The task - Return the run of lines below that opens with the line containing "rpc_query := Some" and closes with the line containing "Lemma enrs_query n : enrs (query n) = [].", keeping each one exact.
-------------------------
Definition read_request : reader WakuMetadata := read_lp.
Definition read_response : reader WakuMetadata := read_lp.
Definition write_request (sink : bytes) (req : WakuMetadata) := write_lp sink req.
Definition write_response (sink : bytes) (res : WakuMetadata) := write_lp sink res.
End Codec.

End Metadata.

(** ** [waku-lightpush] *)

Module Lightpush.

Definition MAX_FRAME_LEN : Z := 1024 * 1024.

Record LightpushRequest : Type := mkLightpushRequest {
  req_request_id : string;
  req_pubsub_topic : string;
  req_message : option WakuMessage;
}.

Record LightpushResponse : Type := mkLightpushResponse {
  res_request_id : string;
  status_code : Z;             (* u32 *)
  status_desc : option string;
  relay_peer_count : Z;        (* u32 *)
}.

(** [LightpushResponse::ok]. *)
Definition ok (request_id : string) (relay_peer_count : Z) : LightpushResponse := {|
  res_request_id := request_id; status_code := 200; status_desc := Some "OK";
  relay_peer_count := relay_peer_count |}.

(** [LightpushResponse::error]. *)
Definition error (request_id : string) (status_code : Z) (desc : string) : LightpushResponse := {|
  res_request_id := request_id; status_code := status_code; status_desc := Some desc;
  relay_peer_count := 0 |}.

Section Codec.
Context `{Prost LightpushRequest, Prost LightpushResponse}.

Definition read_uvarint : reader Z := Framing.read_uvarint.
Definition write_uvarint : bytes -> Z -> option (bytes * nat) := Framing.write_uvarint.
Definition read_lp : reader bytes :=
  Framing.read_lp MAX_FRAME_LEN "lightpush frame exceeds maximum length".
Definition write_lp : bytes -> bytes -> option bytes := Framing.write_lp.

Definition read_request : reader LightpushRequest := decode_frame read_lp.
Definition read_response : reader LightpushResponse := decode_frame read_lp.
Definition write_request (sink : bytes) (req : LightpushRequest) := write_lp sink (encode_to_vec req).
Definition write_response (sink : bytes) (res : LightpushResponse) := write_lp sink (encode_to_vec res).
End Codec.

End Lightpush.

(** ** [waku-peer-exchange] *)

Module PeerExchange.

Definition MAX_FRAME_LEN : Z := 1024 * 1024.

Record PeerInfo : Type := mkPeerInfo { enr : bytes }.
Record PeerExchangeQuery : Type := mkPeerExchangeQuery { num_peers : Z (* u64 *) }.
Record PeerExchangeResponse : Type := mkPeerExchangeResponse { peer_infos : list PeerInfo }.
Record PeerExchangeRpc : Type := mkPeerExchangeRpc {
  rpc_query : option PeerExchangeQuery;
  rpc_response : option PeerExchangeResponse;
}.

(** [PeerExchangeRpc::query]. *)
Definition query (num_peers : Z) : PeerExchangeRpc :=
  {| rpc_query := Some (mkPeerExchangeQuery num_peers); rpc_response := None |}.

(** [PeerExchangeRpc::response]. *)
Definition response (enrs : list bytes) : PeerExchangeRpc :=
  {| rpc_query := None; rpc_response := Some (mkPeerExchangeResponse (mkPeerInfo <$> enrs)) |}.

(** [PeerExchangeRpc::requested]. *)
Definition requested (rpc : PeerExchangeRpc) : option Z := num_peers <$> rpc_query rpc.

(** [PeerExchangeRpc::enrs]. *)
Definition enrs (rpc : PeerExchangeRpc) : list bytes :=
  default [] ((fun r => enr <$> peer_infos r) <$> rpc_response rpc).

Lemma requested_query n : requested (query n) = Some n.
Proof. done. Qed.
Lemma enrs_query n : enrs (query n) = [].
Proof. done. Qed.
Lemma enrs_response l : enrs (response l) = l.
Proof.
  unfold enrs, response; cbn. rewrite <- list_fmap_compose. apply list_fmap_id.
Qed.
Lemma requested_response l : requested (response l) = None.
Proof. done. Qed.

Section Codec.
Context `{Prost PeerExchangeRpc}.

Definition read_uvarint : reader Z := Framing.read_uvarint.
Definition write_uvarint : bytes -> Z -> option (bytes * nat) := Framing.write_uvarint.
Definition read_lp : reader bytes :=
  Framing.read_lp MAX_FRAME_LEN "peer-exchange frame exceeds maximum length".
Definition write_lp : bytes -> bytes -> option bytes := Framing.write_lp.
-------------------------
Result for this exercise -
  {| rpc_query := Some (mkPeerExchangeQuery num_peers); rpc_response := None |}.

(** [PeerExchangeRpc::response]. *)
Definition response (enrs : list bytes) : PeerExchangeRpc :=
  {| rpc_query := None; rpc_response := Some (mkPeerExchangeResponse (mkPeerInfo <$> enrs)) |}.

(** [PeerExchangeRpc::requested]. *)
Definition requested (rpc : PeerExchangeRpc) : option Z := num_peers <$> rpc_query rpc.

(** [PeerExchangeRpc::enrs]. *)
Definition enrs (rpc : PeerExchangeRpc) : list bytes :=
  default [] ((fun r => enr <$> peer_infos r) <$> rpc_response rpc).

Lemma requested_query n : requested (query n) = Some n.
Proof. done. Qed.
Lemma enrs_query n : enrs (query n) = [].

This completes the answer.